France is exploring the use of digital currency and distributed ledger technology (DLT) to help create new opportunities for the financial market.
The development comes following a speech from the country’s first deputy governor Denis Beau regarding innovation in Europe.
He explained that current regulations were established long before the technology we are currently seeing sweep across the financial market, such as blockchain and digital currency, was created. While there are risks with the technology, Beau believes countries should make adjustments to the regulations, so innovation is not stunted.
He said, “We should contribute to providing the market with a sound, adapted and updated regulatory framework, which is, in my opinion, needed to support innovation, and even to foster it.”
One of the developments Beau sees the market calling out for is a new cross-border payment system which could replace slow banking model currently used. Instead, Beau suggests the use of blockchains and distributed ledger technology to store and transfer assets.

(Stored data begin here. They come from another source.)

Record config := {
  pageKey : jstr;
  pageSizeKey : jstr;
  defaultPage : Z;
  defaultPageSize : Z;
  globalFilterKey : jstr;
  globalFilterEnabled : bool;
  trimGlobal : bool;
  columnFiltersCfg : list column_cfg;
}.

(** The values that [params] leaves out. *)
Definition DEFAULT_CONFIG : config := {|
  pageKey := js "page"; pageSizeKey := js "pageSize"; defaultPage := 1; defaultPageSize := 20;
  globalFilterKey := js "filter"; globalFilterEnabled := true; trimGlobal := true; columnFiltersCfg := [] |}.

Record PaginationState := { pageIndex : Z; pageSize : Z }.

Abbreviation ColumnFiltersState := (list (jstr * param)).

Section hook.
Context (c : config).

(** ** Reading *)

(** The value of a filter, when it is one that filters. *)
Definition text_filter (v : option param) : option param :=
  match v with Some (PStr s) => if str_eqb (trim s) [] then None else v | _ => None end.
Definition list_filter (v : option param) : option param := match v with Some (PArr (_ :: _)) => v | _ => None end.

Definition read_filter (cfg : column_cfg) (s : search) : option (jstr * param) :=
  let raw := s !! searchKey cfg in
  let value := match deserialize cfg with Some f => f raw | None => raw end in
  (λ v, (columnId cfg, v)) <$> match ctype cfg with Some TString => text_filter value | _ => list_filter value end.

Definition initialColumnFilters (s : search) : ColumnFiltersState := omap (λ cfg, read_filter cfg s) (columnFiltersCfg c).

Definition num_param (k : jstr) (d : Z) (s : search) : Z := match s !! k with Some (PNum n) => n | _ => d end.

Definition pagination (s : search) : PaginationState :=
  {| pageIndex := Z.max 0 (num_param (pageKey c) (defaultPage c) s - 1); pageSize := num_param (pageSizeKey c) (defaultPageSize c) s |}.

Definition initialGlobalFilter (s : search) : option jstr :=
  if negb (globalFilterEnabled c) then None else Some (match s !! globalFilterKey c with Some (PStr t) => t | _ => [] end).

(** ** State *)

Record table := { t_search : search; columnFilters : ColumnFiltersState; globalFilter : option jstr }.

Definition mount (s : search) : table := {| t_search := s; columnFilters := initialColumnFilters s; globalFilter := initialGlobalFilter s |}.

(** The effect that follows a change of the parameters. *)
Definition navigate (t : table) (s : search) : table :=
  if decide (s = t_search t) then t
  else {| t_search := s; columnFilters := initialColumnFilters s; globalFilter := globalFilter t |}.

(** ** Changes *)

Definition onPaginationChange (next : PaginationState) (t : table) : table :=
  let nextPage := (pageIndex next + 1)%Z in
  navigate t (put (pageSizeKey c) (Some (PNum (pageSize next)))
    (put (pageKey c) (if (nextPage <=? defaultPage c)%Z then None else Some (PNum nextPage)) (t_search t))).

Definition onGlobalFilterChange (next : jstr) (t : table) : table :=
  if globalFilterEnabled c then
    let value := if trimGlobal c then trim next else next in
    let t := {| t_search := t_search t; columnFilters := columnFilters t; globalFilter := Some value |} in
    navigate t (put (globalFilterKey c) (if nonempty value then Some (PStr value) else None) (put (pageKey c) None (t_search t)))
  else t.

(** The parameter that is written for one configured column. *)
Definition written (cfg : column_cfg) (next : ColumnFiltersState) : option param :=
  let found := snd <$> List.find (λ f, str_eqb f.1 (columnId cfg)) next in
  let ser v := match serialize cfg with Some f => f v | None => Some v end in
  match ctype cfg with Some TString => text_filter found | _ => list_filter found end ≫= ser.

Definition patch (next : ColumnFiltersState) (s : search) : search :=
  foldl (λ s cfg, put (searchKey cfg) (written cfg next) s) s (columnFiltersCfg c).

Definition onColumnFiltersChange (next : ColumnFiltersState) (t : table) : table :=
  navigate {| t_search := t_search t; columnFilters := next; globalFilter := globalFilter t |}
    (patch next (put (pageKey c) None (t_search t))).

Inductive reset_to := First | Last.

Definition ensurePageInRange (pageCount : Z) (resetTo : reset_to) (t : table) : table :=
  let pageNum := num_param (pageKey c) (defaultPage c) (t_search t) in
  if ((0 <? pageCount) && (pageCount <? pageNum))%Z
  then navigate t (put (pageKey c) (match resetTo with Last => Some (PNum pageCount) | First => None end) (t_search t))
  else t.
End hook.

(** ** The abstract table

    What the user of a table sees: a page, a page size, a text and column filters. *)

Record view := { v_page : Z; v_size : Z; v_global : option jstr; v_filters : ColumnFiltersState }.

Inductive table_op := SetPage (p : PaginationState) | SetGlobal (s : jstr) | SetFilters (fs : ColumnFiltersState) | EnsurePage (n : Z) (r : reset_to).

Section refinement.
Context (c : config).

Definition step (t : table) (o : table_op) : table :=
  match o with
  | SetPage p => onPaginationChange c p t
  | SetGlobal s => onGlobalFilterChange c s t
  | SetFilters fs => onColumnFiltersChange c fs t
  | EnsurePage n r => ensurePageInRange c n r t
  end.

Definition view_of (t : table) : view := {|
  v_page := pageIndex (pagination c (t_search t)); v_size := pageSize (pagination c (t_search t)); v_global := globalFilter t;
  v_filters := columnFilters t |}.

Definition first_page : Z := (defaultPage c - 1)%Z.

(** The filters that remain: for every configured column, in the configured order, its first
    value in the list, when it filters. *)
Definition kept (fs : ColumnFiltersState) : ColumnFiltersState :=
  omap (λ cfg, (λ v, (columnId cfg, v)) <$>
    (let found := snd <$> List.find (λ f, str_eqb f.1 (columnId cfg)) fs in
     match ctype cfg with Some TString => text_filter found | _ => list_filter found end)) (columnFiltersCfg c).

(** The filters stay, or only those that filter remain. *)
Definition same_filters (old new : ColumnFiltersState) : Prop := new = old ∨ new = kept old.

Definition spec_step (v : view) (o : table_op) (v' : view) : Prop :=
  match o with
  | SetPage p =>
    v_page v' = Z.max (pageIndex p) first_page ∧ v_size v' = pageSize p ∧ v_global v' = v_global v ∧ same_filters (v_filters v) (v_filters v')
  | SetGlobal s =>
    if globalFilterEnabled c
    then v_page v' = first_page ∧ v_size v' = v_size v ∧ v_global v' = Some (if trimGlobal c then trim s else s) ∧ same_filters (v_filters v) (v_filters v')
    else v' = v
  | SetFilters fs =>
    v_page v' = first_page ∧ v_size v' = v_size v ∧ v_global v' = v_global v ∧
    (v_filters v' = kept fs ∨ v_filters v' = fs ∧ kept fs = kept (v_filters v) ∧ v_page v = first_page)
  | EnsurePage n r =>
    if ((0 <? n) && (n <=? v_page v))%Z
    then v_page v' = match r with First => first_page | Last => (n - 1)%Z end ∧ v_size v' = v_size v ∧ v_global v' = v_global v ∧ same_filters (v_filters v) (v_filters v')
    else v' = v
  end.

(** A sequence of actions. *)
Inductive spec_run : view → list table_op → view → Prop :=
  | run_nil v : spec_run v [] v
  | run_cons v o v1 ops v2 : spec_step v o v1 → spec_run v1 ops v2 → spec_run v (o :: ops) v2.

(** Reading undoes writing. *)
Definition codec_ok (cfg : column_cfg) : Prop :=
  (∀ v, ∃ p, match serialize cfg with Some f => f v | None => Some v end = Some p
     ∧ match deserialize cfg with Some f => f (Some p) | None => Some p end = Some v)
  ∧ match deserialize cfg with Some f => f None | None => None end = None.

Definition config_ok : Prop :=
  (1 <= defaultPage c)%Z ∧ NoDup (map columnId (columnFiltersCfg c)) ∧ NoDup (pageKey c :: pageSizeKey c :: globalFilterKey c :: map searchKey (columnFiltersCfg c))
  ∧ Forall codec_ok (columnFiltersCfg c).

Definition op_ok (o : table_op) : Prop := match o with SetPage p => (0 <= pageIndex p)%Z | _ => True end.

(** ** Lookups *)
Lemma lookup_put (k k' : jstr) (v : option param) (s : search) : put k v s !! k' = if decide (k = k') then v else s !! k'.
Proof. unfold put. destruct v; destruct (decide (k = k')) as [->|Hn]; simplify_map_eq; done. Qed.

Lemma put_num (k k' : jstr) (v : option param) (d : Z) (s : search) : k ≠ k' → num_param k' d (put k v s) = num_param k' d s.
Proof. intros Hn. unfold num_param. by rewrite lookup_put, decide_False. Qed.

Lemma put_num_same (k : jstr) (v : option param) (d : Z) (s : search) : num_param k d (put k v s) = match v with Some (PNum n) => n | _ => d end.
Proof. unfold num_param. by rewrite lookup_put, decide_True. Qed.

Lemma patch_other (next : ColumnFiltersState) (cfgs : list column_cfg) (s : search) (k : jstr) : k ∉ map searchKey cfgs →
  foldl (λ s cfg, put (searchKey cfg) (written cfg next) s) s cfgs !! k = s !! k.
Proof.
  revert s. induction cfgs as [|cfg cfgs IH]; intros s Hk; [done|]. cbn [map] in Hk. apply not_elem_of_cons in Hk as [Hn Hk].
  cbn [foldl]. rewrite IH by done. by rewrite lookup_put, decide_False.
Qed.

Lemma patch_same (next : ColumnFiltersState) (cfgs : list column_cfg) (s : search) (cfg : column_cfg) : NoDup (map searchKey cfgs) → cfg ∈ cfgs →
  foldl (λ s cfg, put (searchKey cfg) (written cfg next) s) s cfgs !! searchKey cfg = written cfg next.
Proof.
  revert s. induction cfgs as [|cfg' cfgs IH]; intros s Hn Hin; [by apply elem_of_nil in Hin|].
  cbn [map] in Hn. apply NoDup_cons in Hn as [Hx Hn]. cbn [foldl]. apply elem_of_cons in Hin as [->|Hin].
  - rewrite patch_other by done. by rewrite lookup_put, decide_True.
  - by apply IH.
Qed.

This could also solve the current limits of the existing wholesale market infrastructures.
However, there are still risks which could arise from this and could lead to disorderly approaches and dissimilar adaptions of market infrastructure.
Beau said, “The Eurosystem, as a major provider of critical wholesale clearing and settlement services in euro, should be open to experimenting these innovations in order to revisit and possibly improve the conditions under which we make available central bank money as a settlement asset.”
One possibility suggested by Beau is the creation and issuance of a central bank digital currency to support wholesale clearing and settlement services on a decentralised basis through the use of DLT.